BEGIN SOURCE DATA

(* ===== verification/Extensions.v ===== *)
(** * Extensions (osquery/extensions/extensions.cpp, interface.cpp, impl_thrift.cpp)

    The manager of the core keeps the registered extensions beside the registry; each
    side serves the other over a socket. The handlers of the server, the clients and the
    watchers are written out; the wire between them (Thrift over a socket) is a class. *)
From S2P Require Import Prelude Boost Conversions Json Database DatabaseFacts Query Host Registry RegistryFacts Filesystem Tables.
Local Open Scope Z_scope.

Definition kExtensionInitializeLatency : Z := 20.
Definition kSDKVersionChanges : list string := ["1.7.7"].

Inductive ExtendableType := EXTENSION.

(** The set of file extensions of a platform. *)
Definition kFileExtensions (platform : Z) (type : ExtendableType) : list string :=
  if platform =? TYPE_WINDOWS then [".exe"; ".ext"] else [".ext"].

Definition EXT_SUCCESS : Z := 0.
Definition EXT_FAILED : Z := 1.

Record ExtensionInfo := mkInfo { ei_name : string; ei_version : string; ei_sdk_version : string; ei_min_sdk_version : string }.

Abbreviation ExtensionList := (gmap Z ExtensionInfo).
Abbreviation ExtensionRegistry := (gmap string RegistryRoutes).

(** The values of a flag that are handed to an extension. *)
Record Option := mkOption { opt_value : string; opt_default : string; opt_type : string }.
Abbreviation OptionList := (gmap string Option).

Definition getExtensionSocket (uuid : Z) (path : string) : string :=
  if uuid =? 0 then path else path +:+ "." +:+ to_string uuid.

END SOURCE DATA
BEGIN SOURCE DATA

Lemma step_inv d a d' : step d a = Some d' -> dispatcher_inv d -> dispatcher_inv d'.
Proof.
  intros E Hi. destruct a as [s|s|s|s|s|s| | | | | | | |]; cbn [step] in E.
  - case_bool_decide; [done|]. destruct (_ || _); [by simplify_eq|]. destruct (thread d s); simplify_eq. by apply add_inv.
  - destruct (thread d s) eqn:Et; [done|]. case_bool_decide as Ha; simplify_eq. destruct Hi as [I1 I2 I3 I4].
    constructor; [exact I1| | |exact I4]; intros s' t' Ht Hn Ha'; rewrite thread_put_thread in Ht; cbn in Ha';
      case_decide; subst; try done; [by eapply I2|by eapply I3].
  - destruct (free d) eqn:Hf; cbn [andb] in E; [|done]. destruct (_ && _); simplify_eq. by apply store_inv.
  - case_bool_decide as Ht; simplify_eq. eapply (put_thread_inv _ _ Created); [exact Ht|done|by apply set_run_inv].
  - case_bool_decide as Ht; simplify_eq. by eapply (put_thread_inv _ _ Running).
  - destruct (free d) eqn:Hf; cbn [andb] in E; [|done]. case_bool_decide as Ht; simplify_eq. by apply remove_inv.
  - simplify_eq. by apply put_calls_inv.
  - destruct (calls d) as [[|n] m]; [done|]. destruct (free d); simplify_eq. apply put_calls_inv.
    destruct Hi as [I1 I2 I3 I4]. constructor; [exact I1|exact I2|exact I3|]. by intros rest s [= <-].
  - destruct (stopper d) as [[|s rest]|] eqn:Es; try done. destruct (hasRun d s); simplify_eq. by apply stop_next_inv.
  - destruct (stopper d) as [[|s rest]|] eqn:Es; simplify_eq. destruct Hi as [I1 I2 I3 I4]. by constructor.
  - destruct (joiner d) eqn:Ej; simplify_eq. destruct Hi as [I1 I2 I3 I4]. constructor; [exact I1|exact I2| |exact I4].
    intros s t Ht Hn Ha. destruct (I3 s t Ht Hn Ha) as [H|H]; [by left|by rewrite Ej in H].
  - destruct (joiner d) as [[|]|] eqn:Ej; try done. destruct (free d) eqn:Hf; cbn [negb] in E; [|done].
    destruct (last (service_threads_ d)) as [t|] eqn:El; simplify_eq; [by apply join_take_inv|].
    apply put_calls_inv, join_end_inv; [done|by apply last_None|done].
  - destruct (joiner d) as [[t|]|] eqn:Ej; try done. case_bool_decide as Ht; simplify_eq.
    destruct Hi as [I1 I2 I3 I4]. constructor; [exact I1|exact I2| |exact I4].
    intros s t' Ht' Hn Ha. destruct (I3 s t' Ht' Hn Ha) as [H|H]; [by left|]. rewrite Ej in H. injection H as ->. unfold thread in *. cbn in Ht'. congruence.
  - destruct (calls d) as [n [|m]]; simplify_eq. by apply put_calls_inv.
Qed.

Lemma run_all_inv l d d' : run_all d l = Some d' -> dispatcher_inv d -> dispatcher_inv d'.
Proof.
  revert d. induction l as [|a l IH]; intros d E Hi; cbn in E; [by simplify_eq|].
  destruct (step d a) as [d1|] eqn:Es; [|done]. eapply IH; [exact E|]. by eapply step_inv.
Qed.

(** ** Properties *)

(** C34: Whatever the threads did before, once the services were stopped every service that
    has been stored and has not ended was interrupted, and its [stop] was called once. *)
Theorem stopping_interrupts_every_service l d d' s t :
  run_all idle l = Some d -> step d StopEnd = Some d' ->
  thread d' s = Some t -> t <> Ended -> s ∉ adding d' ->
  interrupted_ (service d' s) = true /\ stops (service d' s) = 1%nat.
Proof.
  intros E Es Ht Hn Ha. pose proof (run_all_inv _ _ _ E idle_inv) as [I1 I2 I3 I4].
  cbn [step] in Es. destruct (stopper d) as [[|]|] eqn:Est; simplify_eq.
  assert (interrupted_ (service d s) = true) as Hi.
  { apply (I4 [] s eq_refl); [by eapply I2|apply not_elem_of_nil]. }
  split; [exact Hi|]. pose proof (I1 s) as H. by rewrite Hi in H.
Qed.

END SOURCE DATA

WORK ORDER:
Which lines above run from the one containing "destruct (last (service_threads_" to the one containing "run_all idle l"? Give them again exactly, both ends included.

TASK RESULT:
    destruct (last (service_threads_ d)) as [t|] eqn:El; simplify_eq; [by apply join_take_inv|].
    apply put_calls_inv, join_end_inv; [done|by apply last_None|done].
  - destruct (joiner d) as [[t|]|] eqn:Ej; try done. case_bool_decide as Ht; simplify_eq.
    destruct Hi as [I1 I2 I3 I4]. constructor; [exact I1|exact I2| |exact I4].
    intros s t' Ht' Hn Ha. destruct (I3 s t' Ht' Hn Ha) as [H|H]; [by left|]. rewrite Ej in H. injection H as ->. unfold thread in *. cbn in Ht'. congruence.
  - destruct (calls d) as [n [|m]]; simplify_eq. by apply put_calls_inv.
Qed.

Lemma run_all_inv l d d' : run_all d l = Some d' -> dispatcher_inv d -> dispatcher_inv d'.
Proof.
  revert d. induction l as [|a l IH]; intros d E Hi; cbn in E; [by simplify_eq|].
  destruct (step d a) as [d1|] eqn:Es; [|done]. eapply IH; [exact E|]. by eapply step_inv.
Qed.

(** ** Properties *)

(** C34: Whatever the threads did before, once the services were stopped every service that
    has been stored and has not ended was interrupted, and its [stop] was called once. *)
Theorem stopping_interrupts_every_service l d d' s t :
  run_all idle l = Some d -> step d StopEnd = Some d' ->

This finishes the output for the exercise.